In determining what shapes our authority (see my previous article), whether it’s Scripture or some other perspective, it’s helpful to better understand the common alternatives.
I recommend James Sire’s The Universe Next Door for a much more thorough treatment of different worldviews. I also recommend Roger Olsen’s The Essentials of Christian Thought for how our beliefs shape our understanding of the world, and what it looks like to interpret life accordingly. Lastly, Craig Gay considers the implications of how this influences Christian living in The Way of the Modern World.
Multiple non-Christian viewpoints lay claim to authority in determining reality and the human condition. Many of these are overlapping. For example, Naturalism claims the power to define the world and is regularly combined with Humanism to determine ethics. They are generally not competitors.
The list below represents what I believe to be some of the most common in our modern world:
- Naturalism is the assumption that nothing exists beyond the natural world (or least it cannot be taken seriously and is instead demoted to the realm of individual meaning). This leads to Scientism which assumes only science can make definitive claims for society. Ironically, these theories contradict the basic tenets of actual science, which by definition cannot make such broad sweeping and unprovable claims.

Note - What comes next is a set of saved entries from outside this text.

(* ===== verification/Canon.v ===== *)
(** * Values and canonical JSON ([internal/canon])

    [value] is Go's [any] as the register meets it: the types
    [encoding/json] decodes to, the integer and byte types of write sets,
    and [model.Binary]. [Marshal] is [canon.Marshal]: normalisation
    through [encoding/json], then the canonical printer. *)

From S2P Require Import Prelude GoStrings Float64 Encoding.
Local Open Scope Z_scope.

Inductive value :=
  | VNull
  | VBool (b : bool)
  | VInt (z : Z)              (* int, int64, uint64 *)
  | VFloat (f : float64)
  | VNumber (s : string)      (* json.Number *)
  | VStr (s : string)
  | VBinary (s : string)      (* model.Binary *)
  | VBytes (s : string)       (* []byte *)
  | VArr (l : list value)
  | VObj (m : list (string * value)).

(** A [map[string]any], by its members. *)
Abbreviation object := (list (string * value)).

Section value_ind.
Variable P : value -> Prop.
Hypothesis HNull : P VNull.
Hypothesis HBool : forall b, P (VBool b).
Hypothesis HInt : forall z, P (VInt z).
Hypothesis HFloat : forall f, P (VFloat f).
Hypothesis HNumber : forall s, P (VNumber s).
Hypothesis HStr : forall s, P (VStr s).
Hypothesis HBinary : forall s, P (VBinary s).
Hypothesis HBytes : forall s, P (VBytes s).
Hypothesis HArr : forall l, Forall P l -> P (VArr l).
Hypothesis HObj : forall m, Forall (fun kv => P kv.2) m -> P (VObj m).

(** Induction under the lists of arrays and objects. *)
Fixpoint value_ind' (v : value) : P v :=
  match v with
  | VNull => HNull | VBool b => HBool b | VInt z => HInt z | VFloat f => HFloat f
  | VNumber s => HNumber s | VStr s => HStr s | VBinary s => HBinary s | VBytes s => HBytes s
  | VArr l => HArr l ((fix go l : Forall P l :=
      match l with [] => Forall_nil_2 _ | x :: l => Forall_cons_2 _ _ _ (value_ind' x) (go l) end) l)
  | VObj m => HObj m ((fix go m : Forall (fun kv => P kv.2) m :=
      match m with [] => Forall_nil_2 _ | x :: m => Forall_cons_2 _ _ _ (value_ind' x.2) (go m) end) m)
  end.
End value_ind.

#[export] Instance value_eq_dec : EqDecision value.
Proof.
  unfold EqDecision, Decision. fix go 1. intros x y.
  decide equality; try first [apply bool_dec|apply Z.eq_dec|apply float64_eq_dec|apply String.eq_dec].
  - apply (List.list_eq_dec go).
  - apply List.list_eq_dec. intros [k v] [k' v'].
    destruct (String.eq_dec k k'); [|right; congruence].
    destruct (go v v'); [left|right]; congruence.
Defined.

(** ** Objects *)

Fixpoint obj_get (k : string) (m : object) : option value :=
  match m with
  | [] => None
  | (k', v) :: m => if String.eqb k k' then Some v else obj_get k m
  end.

(** [m[k] = v]. *)
Fixpoint obj_set (k : string) (v : value) (m : object) : object :=
  match m with
  | [] => [(k, v)]
  | (k', v') :: m => if String.eqb k k' then (k, v) :: m else (k', v') :: obj_set k v m
  end.

Definition obj_keys (m : object) : list string := m.*1.

(** A Go map has each key once. *)
Fixpoint nodup_strings (l : list string) : bool :=
  match l with [] => true | x :: l => negb (containsString l x) && nodup_strings l end.

Fixpoint wf_value (v : value) : bool :=
  match v with
  | VArr l => forallb wf_value l
  | VObj m => nodup_strings (map fst m) && forallb (fun kv => wf_value kv.2) m
  | _ => true
  end.

(** ** Normalisation through [encoding/json] *)

Definition to_valid (s : string) : string :=
  foldr (fun r acc => encode_rune r +:+ acc) "" (runes s).
(** [utf8.ValidString]. *)
Definition valid_utf8 (s : string) : bool :=
  forallb (fun p => String.eqb (encode_rune p.1) p.2) (segments s).

(** All the results of a list, or the first failure. *)
Fixpoint collect {A} (l : list (res A)) : res (list A) :=
  match l with
  | [] => Ok []
  | r :: l => x ← r; xs ← collect l; Ok (x :: xs)
  end.

Definition valid_number (s : string) : bool :=
  match scan_number s with Some (_, _, _, "") => true | _ => false end.

(** Ascending key order, the order [encoding/json] and the canonical
    printer visit a map in. *)
Definition key_le {B} (a b : string * B) : Prop := String.le a.1 b.1.
#[export] Instance key_le_dec {B} : RelDecision (@key_le B).
Proof. intros a b. unfold key_le. apply _. Defined.

Fixpoint normalise (v : value) : res value :=
  match v with
  | VNull => Ok VNull
  | VBool b => Ok (VBool b)
  | VInt z => Ok (VNumber (itoa z))
  | VFloat f =>
      match f with
      | FInf _ | FNaN => Err (Errorf "json: unsupported value: %v" [FormatFloat_g f])
      | _ => Ok (VNumber (json_float f))
      end
  | VNumber s =>
      if String.eqb s "" then Ok (VNumber "0")
      else if valid_number s then Ok (VNumber s)
      else Err (Errorf "json: invalid number literal %q" [s])
  | VStr s => Ok (VStr (to_valid s))
  | VBinary s => Ok (VObj [("$bytes", VStr (base64_encode s))])
  | VBytes s => Ok (VStr (base64_encode s))
  | VArr l => xs ← collect (map normalise l); Ok (VArr xs)
  | VObj m =>
      let parts := merge_sort key_le (map (fun kv => (kv.1, normalise kv.2)) m) in
      xs ← collect (map (fun p => y ← p.2; Ok (to_valid p.1, y)) parts);
      Ok (VObj (fold_left (fun acc kv => obj_set kv.1 kv.2 acc) xs []))
  end.

(** ** The canonical printer *)

Definition hexDigits : string := "0123456789abcdef".
Definition quote_char : ascii := "034".
Definition backslash : ascii := "092".
Lemma parse_value_int z fuel t :
  stops t = true -> parse_value (S fuel) (itoa z +:+ t) = Some (VNumber (itoa z), t).
Proof.
  intros Ht. pose proof (itoa_head z t) as Hh. pose proof (scan_number_itoa z t Ht) as Hs.
  pose proof (str_take_app (itoa z) t) as Hk.
  cbn [parse_value]. rewrite (value_head_ws (itoa z +:+ t)) by (by apply int_head_value).
  assert (forall s, int_head s -> HasPrefix s "null" = false /\ HasPrefix s "true" = false /\ HasPrefix s "false" = false) as Hp.
  { intros s [r|d r Hd|d r Hd]; [done| |done]. by apply (pretty_char_cases d). }
  destruct (Hp _ Hh) as (-> & -> & ->). clear Hp.
  assert (Hl : leading_zero (itoa z +:+ t) = false).
  { destruct (Z.lt_trichotomy z 0) as [H|[->|H]].
    - rewrite itoa_neg by done. destruct (pretty_N_go_first (Z.to_N (- z)) "") as (d & r & Hd & ->); [lia|].
      rewrite !string_app_cons. by apply (pretty_char_cases d).
    - change (itoa 0 +:+ t) with (String "0" t). destruct t as [|a t]; [done|]. cbn in *. by destruct (digit_val a).
    - rewrite itoa_nonneg by done. destruct (pretty_N_go_first (Z.to_N z) "") as (d & r & Hd & ->); [lia|].
      rewrite !string_app_cons. by apply (pretty_char_cases d). }
  remember (itoa z +:+ t) as s eqn:Es. clear Es.
  destruct Hh as [r|d r Hd|d r Hd].
  - cbn -[leading_zero scan_number str_take String.length]. by rewrite Hl, Hs, Hk.
  - revert Hl Hs Hk. apply (pretty_char_cases d); try done; intros Hl Hs Hk; 
      cbn -[leading_zero scan_number str_take String.length]; by rewrite Hl, Hs, Hk.
  - cbn -[leading_zero scan_number str_take String.length]. by rewrite Hl, Hs, Hk.
Qed.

- Humanism is the belief that humanity holds the solution for its problems, and generally references an ethical system based on doing good to others and living true to self.
- Universalism or Pantheism is the belief that the universe is God or one with God (all roads lead to God, etc). This concept allows someone to maintain personal spirituality, while removing God from the place of authority. If all roads lead to God, then no particular road can claim the authority to speak for God.
Each of these views is prominent in our society today. Despite the claims of post-modernity, I believe Naturalism and Scientism are still seen as the ultimate authority in modern America. In other words, science is considered the court of highest appeal when someone seeks to prove an assumption, regardless of whether or not science is equipped to pronounce such a verdict.
Meanwhile, Humanism is the prominent ethical authority and is frequently combined with various forms of Neo-Marxism to provide a secular Great Commandment and Great Commission: Be true to yourselves, be good to others, and work for justice by eliminating forms of traditional hierarchy through direct political action. This is especially relevant in much of the political discourse in modern America. Substitute Nationalism instead of Neo-Marxism to get about the same net result on the other side of the political aisle.
Spirituality is still prevalent, but is generally viewed through a personalized, universalist lens—often deceptively adopting Christian language and practice. A person may be profoundly spiritual, but their spiritual life is never subjected to a higher authority than themselves.
Most Christians are influenced by everything listed above. They may formally align with the historic Christian perspective but are nonetheless profoundly also influenced by the competing viewpoints.
Agreement on an outcome is only possible when we discover an “overlapping consensus”, a place in which both sources of authority agree. It is a deceptive treaty in many ways; the issue at hand is sufficiently addressed, but the much larger question of underlying authority remains unresolved.
In order to combat the variety of claims to authority, we must understand the authority of God. It’s helpful to learn the competing perspectives, but this alone is insufficient. We need a far greater awareness of the Gospel. This is complex but is not new. The Holy Spirit has guided His Church for two millennia through the midst of a myriad of competing claims and He will do the same for our generation.